> Task brief
All records that follow are to be output exactly.

Collected data entries:

=== Begin Enclosure ===

(** C5. When the call for record [k] returns a status that is neither
    Success nor NotImplemented, the line of that record is written (line
    [k + 1] of the log, after the header) and its third column is the status
    code as an integer: the line starts with the id and the image path of the
    record and the decimal numeral of the value that the enumeration gives to
    the code, each followed by a space, and read back at white space these are
    its first three fields. And the shard goes on: if it has a record
    [k + 1], either the image of that record is decoded and the call for it
    made, or its decoding fails and the process is killed. *)
Theorem failure_status_logged implPtr inF outL fs k c :
  inF ≠ outL →
  let run := runQuality implPtr inF outL VectorQ fs in
  calls (final run) !! k = Some c →
  code (call_status c) ≠ Success →
  code (call_status c) ≠ NotImplemented →
  logStream (final run) !! S k = Some (row_of_call c)
  ∧ row_of_call c = String.concat " " (columns c)
  ∧ columns c !! 2%nat = Some (to_string (underlying (code (call_status c))))
  ∧ (∃ rest, row_of_call c
             = id (call_record c) +:+ " " +:+ imagePath (call_record c) +:+ " "
               +:+ ReturnCode_decimal (code (call_status c)) +:+ " " +:+ rest)
  ∧ take 3 (words (row_of_call c))
    = [id (call_record c); imagePath (call_record c);
       ReturnCode_decimal (code (call_status c))]
  ∧ ∀ r', read_records (default [] (fs !! inF)) !! S k = Some r' →
       (∃ c', calls (final run) !! S k = Some c' ∧ call_record c' = r')
       ∨ (¬ readable r' ∧ outcome run = Signal SIGTERM).
Proof.
  intros Hne run Hk _ Hc.
  destruct (runQuality_call_opened implPtr inF outL fs) as (lines & Hin & Hout).
  { fold run. intros Hnil. by rewrite Hnil in Hk. }
  destruct (runQuality_run implPtr inF outL fs lines Hin Hout Hne)
    as (Hrec & Hread & Hlog & Hend).
  fold run in Hrec, Hread, Hlog, Hend. rewrite Hin. simpl.
  pose proof (lookup_lt_Some _ _ _ Hk) as Hklt.
  assert (Hnext : ∀ r', (S k < length (calls (final run)))%nat →
            read_records lines !! S k = Some r' →
            ∃ c', calls (final run) !! S k = Some c' ∧ call_record c' = r').
  { intros r' Hlt Hr'.
    destruct (call_of_record _ _ (S k) Hrec Hlt) as (c' & Hc' & Hrc').
    exists c'. split; [done|]. congruence. }
  assert (Hev : evaluated (calls (final run)) !! k = Some c).
  { destruct Hend as [(_ & _ & _ & Hall & _)
                     |[(_ & _ & (cs0 & c' & Hcs & Hc' & Hall) & _)
                      |(_ & _ & _ & Hall)]].
    - by rewrite evaluated_all.
    - rewrite Hcs, evaluated_snoc_sentinel by done.
      rewrite Hcs in Hk. apply lookup_app_Some in Hk as [Hk|[_ Hk]]; [done|].
      apply list_lookup_singleton_Some in Hk as [_ <-]. done.
    - by rewrite evaluated_all. }
  assert (Hrow : ∃ rest, row_of_call c
             = id (call_record c) +:+ " " +:+ imagePath (call_record c) +:+ " "
               +:+ ReturnCode_decimal (code (call_status c)) +:+ " " +:+ rest).
  { unfold row_of_call, data_row. rewrite underlying_decimal.
    eexists. rewrite !string_app_assoc. reflexivity. }
  assert (Htok : token (id (call_record c)) ∧ token (imagePath (call_record c))).
  { assert (Hr : call_record c ∈ read_records lines).
    { rewrite <- (take_drop (length (calls (final run))) (read_records lines)).
      apply elem_of_app. left. rewrite <- Hrec.
      apply list_elem_of_fmap_2. by eapply list_elem_of_lookup_2. }
    by apply read_records_token in Hr as (? & ? & _). }
  split; [by rewrite Hlog; simpl; rewrite list_lookup_fmap, Hev|].
  split; [apply row_of_call_columns|]. split; [done|].
  split; [exact Hrow|].
  split.
  { destruct Hrow as [rest ->], Htok as [Hid Hpath].
    rewrite words_three; [done..|].
    rewrite <- underlying_decimal. apply to_string_token. }
  intros r' Hr'.
  destruct Hend as [(_ & _ & Hlen & _)
                   |[(_ & _ & (cs0 & c' & Hcs & Hc' & Hall) & _)
                    |(Hsig & _ & (r & Hr & Hunread) & _)]].
  - left. apply Hnext; [|done]. rewrite Hlen. by apply lookup_lt_Some in Hr'.
  - left. apply Hnext; [|done]. rewrite Hcs, length_app. simpl.
    rewrite Hcs in Hk. apply lookup_app_Some in Hk as [Hk|[_ Hk]].
    + apply lookup_lt_Some in Hk. lia.
    + apply list_lookup_singleton_Some in Hk as [_ <-]. done.
  - destruct (decide (S k < length (calls (final run)))%nat) as [Hlt|Hge].
    + left. by apply Hnext.
    + right. assert (length (calls (final run)) = S k) as Heq by lia.
      rewrite Heq in Hr. by simplify_eq.
Qed.

(** *** Files *)

(** C7. For a shard and a log that are two paths: when [runQuality]
    returns, the shard is no longer on disk; the log is no longer on disk if
    a call returned the sentinel, and otherwise it is there and holds the
    lines written; and however the run ends, returning or killed, a manifest
    that is neither the shard nor the log of the run is as it was. *)
Theorem cleanup_on_return implPtr inF outL manifest fs :
  inF ≠ outL → manifest ≠ inF → manifest ≠ outL →
  let run := runQuality implPtr inF outL VectorQ fs in
  files run !! manifest = fs !! manifest
  ∧ ∀ v, outcome run = Return v →
      files run !! inF = None
      ∧ (Exists sentinel (calls (final run)) →
         v = NOT_IMPLEMENTED ∧ files run !! outL = None)
      ∧ (¬ Exists sentinel (calls (final run)) →
         v = SUCCESS ∧ files run !! outL = Some (logStream (final run))).
Proof.
  intros Hne Hm1 Hm2 run.
  assert (Hopen : (∃ lines, fs !! inF = Some lines ∧ can_create outL = true)
                  ∨ (outcome run = Signal SIGTERM ∧ files run = fs)).
  { unfold run, runQuality. destruct (fs !! inF) as [lines|]; [|by right].
    destruct (can_create outL); [left; eauto | by right]. }
  destruct Hopen as [(lines & Hin & Hout)|[Hsig Hfiles]].
  2: { split; [by rewrite Hfiles | intros v Hret; congruence]. }
  destruct (runQuality_run implPtr inF outL fs lines Hin Hout Hne)
    as (Hrec & Hread & Hlog & Hend).
  fold run in Hrec, Hread, Hlog, Hend.
  destruct Hend as [(Hout' & Hfiles & _ & Hall & _)
                   |[(Hout' & Hfiles & (cs0 & c' & Hcs & Hc' & Hall) & _)
                    |(Hsig & Hfiles & _)]].
  - rewrite Hfiles. split; [by rewrite lookup_delete_ne, lookup_insert_ne|].
    intros v Hret. split; [by rewrite lookup_delete_eq|].
    split; [intros Hex; apply Exists_exists in Hex as (c & Hc & Hs);
            rewrite Forall_forall in Hall; by destruct (Hall c Hc)|].
    intros _; split; [congruence|].
    by rewrite lookup_delete_ne, lookup_insert_eq.
  - rewrite Hfiles. split; [by rewrite !lookup_delete_ne, lookup_insert_ne|].
    intros v Hret. split; [by rewrite lookup_delete_ne, lookup_delete_eq|].
    split; [intros _; split; [congruence | by rewrite lookup_delete_eq]|].
    intros Hno; destruct Hno; rewrite Hcs; apply Exists_app; right.
    by constructor.
  - rewrite Hfiles. split; [by rewrite lookup_insert_ne|].
    intros v Hret. congruence.
Qed.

=== End Enclosure ===

> Response to this task
(** C5. When the call for record [k] returns a status that is neither
    Success nor NotImplemented, the line of that record is written (line
    [k + 1] of the log, after the header) and its third column is the status
    code as an integer: the line starts with the id and the image path of the
    record and the decimal numeral of the value that the enumeration gives to
    the code, each followed by a space, and read back at white space these are
    its first three fields. And the shard goes on: if it has a record
    [k + 1], either the image of that record is decoded and the call for it
    made, or its decoding fails and the process is killed. *)
Theorem failure_status_logged implPtr inF outL fs k c :
  inF ≠ outL →
  let run := runQuality implPtr inF outL VectorQ fs in
  calls (final run) !! k = Some c →
  code (call_status c) ≠ Success →
  code (call_status c) ≠ NotImplemented →
  logStream (final run) !! S k = Some (row_of_call c)
  ∧ row_of_call c = String.concat " " (columns c)
  ∧ columns c !! 2%nat = Some (to_string (underlying (code (call_status c))))
  ∧ (∃ rest, row_of_call c
             = id (call_record c) +:+ " " +:+ imagePath (call_record c) +:+ " "
               +:+ ReturnCode_decimal (code (call_status c)) +:+ " " +:+ rest)
  ∧ take 3 (words (row_of_call c))
    = [id (call_record c); imagePath (call_record c);
       ReturnCode_decimal (code (call_status c))]
  ∧ ∀ r', read_records (default [] (fs !! inF)) !! S k = Some r' →
       (∃ c', calls (final run) !! S k = Some c' ∧ call_record c' = r')
       ∨ (¬ readable r' ∧ outcome run = Signal SIGTERM).
Proof.
  intros Hne run Hk _ Hc.
  destruct (runQuality_call_opened implPtr inF outL fs) as (lines & Hin & Hout).
  { fold run. intros Hnil. by rewrite Hnil in Hk. }
  destruct (runQuality_run implPtr inF outL fs lines Hin Hout Hne)
    as (Hrec & Hread & Hlog & Hend).
  fold run in Hrec, Hread, Hlog, Hend. rewrite Hin. simpl.
  pose proof (lookup_lt_Some _ _ _ Hk) as Hklt.
  assert (Hnext : ∀ r', (S k < length (calls (final run)))%nat →
            read_records lines !! S k = Some r' →
            ∃ c', calls (final run) !! S k = Some c' ∧ call_record c' = r').
  { intros r' Hlt Hr'.
    destruct (call_of_record _ _ (S k) Hrec Hlt) as (c' & Hc' & Hrc').
    exists c'. split; [done|]. congruence. }
  assert (Hev : evaluated (calls (final run)) !! k = Some c).
  { destruct Hend as [(_ & _ & _ & Hall & _)
                     |[(_ & _ & (cs0 & c' & Hcs & Hc' & Hall) & _)
                      |(_ & _ & _ & Hall)]].
    - by rewrite evaluated_all.
    - rewrite Hcs, evaluated_snoc_sentinel by done.
      rewrite Hcs in Hk. apply lookup_app_Some in Hk as [Hk|[_ Hk]]; [done|].
      apply list_lookup_singleton_Some in Hk as [_ <-]. done.
    - by rewrite evaluated_all. }
  assert (Hrow : ∃ rest, row_of_call c
             = id (call_record c) +:+ " " +:+ imagePath (call_record c) +:+ " "
               +:+ ReturnCode_decimal (code (call_status c)) +:+ " " +:+ rest).
  { unfold row_of_call, data_row. rewrite underlying_decimal.
    eexists. rewrite !string_app_assoc. reflexivity. }
  assert (Htok : token (id (call_record c)) ∧ token (imagePath (call_record c))).
  { assert (Hr : call_record c ∈ read_records lines).
    { rewrite <- (take_drop (length (calls (final run))) (read_records lines)).
      apply elem_of_app. left. rewrite <- Hrec.
      apply list_elem_of_fmap_2. by eapply list_elem_of_lookup_2. }
    by apply read_records_token in Hr as (? & ? & _). }
  split; [by rewrite Hlog; simpl; rewrite list_lookup_fmap, Hev|].
  split; [apply row_of_call_columns|]. split; [done|].
  split; [exact Hrow|].
  split.
  { destruct Hrow as [rest ->], Htok as [Hid Hpath].
    rewrite words_three; [done..|].
    rewrite <- underlying_decimal. apply to_string_token. }
  intros r' Hr'.
  destruct Hend as [(_ & _ & Hlen & _)
                   |[(_ & _ & (cs0 & c' & Hcs & Hc' & Hall) & _)
                    |(Hsig & _ & (r & Hr & Hunread) & _)]].
  - left. apply Hnext; [|done]. rewrite Hlen. by apply lookup_lt_Some in Hr'.
  - left. apply Hnext; [|done]. rewrite Hcs, length_app. simpl.
    rewrite Hcs in Hk. apply lookup_app_Some in Hk as [Hk|[_ Hk]].
    + apply lookup_lt_Some in Hk. lia.
    + apply list_lookup_singleton_Some in Hk as [_ <-]. done.
  - destruct (decide (S k < length (calls (final run)))%nat) as [Hlt|Hge].
    + left. by apply Hnext.
    + right. assert (length (calls (final run)) = S k) as Heq by lia.
      rewrite Heq in Hr. by simplify_eq.
Qed.

(** *** Files *)

(** C7. For a shard and a log that are two paths: when [runQuality]
    returns, the shard is no longer on disk; the log is no longer on disk if
    a call returned the sentinel, and otherwise it is there and holds the
    lines written; and however the run ends, returning or killed, a manifest
    that is neither the shard nor the log of the run is as it was. *)
Theorem cleanup_on_return implPtr inF outL manifest fs :
  inF ≠ outL → manifest ≠ inF → manifest ≠ outL →
  let run := runQuality implPtr inF outL VectorQ fs in
  files run !! manifest = fs !! manifest
  ∧ ∀ v, outcome run = Return v →
      files run !! inF = None
      ∧ (Exists sentinel (calls (final run)) →
         v = NOT_IMPLEMENTED ∧ files run !! outL = None)
      ∧ (¬ Exists sentinel (calls (final run)) →
         v = SUCCESS ∧ files run !! outL = Some (logStream (final run))).
Proof.
  intros Hne Hm1 Hm2 run.
  assert (Hopen : (∃ lines, fs !! inF = Some lines ∧ can_create outL = true)
                  ∨ (outcome run = Signal SIGTERM ∧ files run = fs)).
  { unfold run, runQuality. destruct (fs !! inF) as [lines|]; [|by right].
    destruct (can_create outL); [left; eauto | by right]. }
  destruct Hopen as [(lines & Hin & Hout)|[Hsig Hfiles]].
  2: { split; [by rewrite Hfiles | intros v Hret; congruence]. }
  destruct (runQuality_run implPtr inF outL fs lines Hin Hout Hne)
    as (Hrec & Hread & Hlog & Hend).
  fold run in Hrec, Hread, Hlog, Hend.
  destruct Hend as [(Hout' & Hfiles & _ & Hall & _)
                   |[(Hout' & Hfiles & (cs0 & c' & Hcs & Hc' & Hall) & _)
                    |(Hsig & Hfiles & _)]].
  - rewrite Hfiles. split; [by rewrite lookup_delete_ne, lookup_insert_ne|].
    intros v Hret. split; [by rewrite lookup_delete_eq|].
    split; [intros Hex; apply Exists_exists in Hex as (c & Hc & Hs);
            rewrite Forall_forall in Hall; by destruct (Hall c Hc)|].
    intros _; split; [congruence|].
    by rewrite lookup_delete_ne, lookup_insert_eq.
  - rewrite Hfiles. split; [by rewrite !lookup_delete_ne, lookup_insert_ne|].
    intros v Hret. split; [by rewrite lookup_delete_ne, lookup_delete_eq|].
    split; [intros _; split; [congruence | by rewrite lookup_delete_eq]|].
    intros Hno; destruct Hno; rewrite Hcs; apply Exists_app; right.
    by constructor.
  - rewrite Hfiles. split; [by rewrite lookup_insert_ne|].
    intros v Hret. congruence.
Qed.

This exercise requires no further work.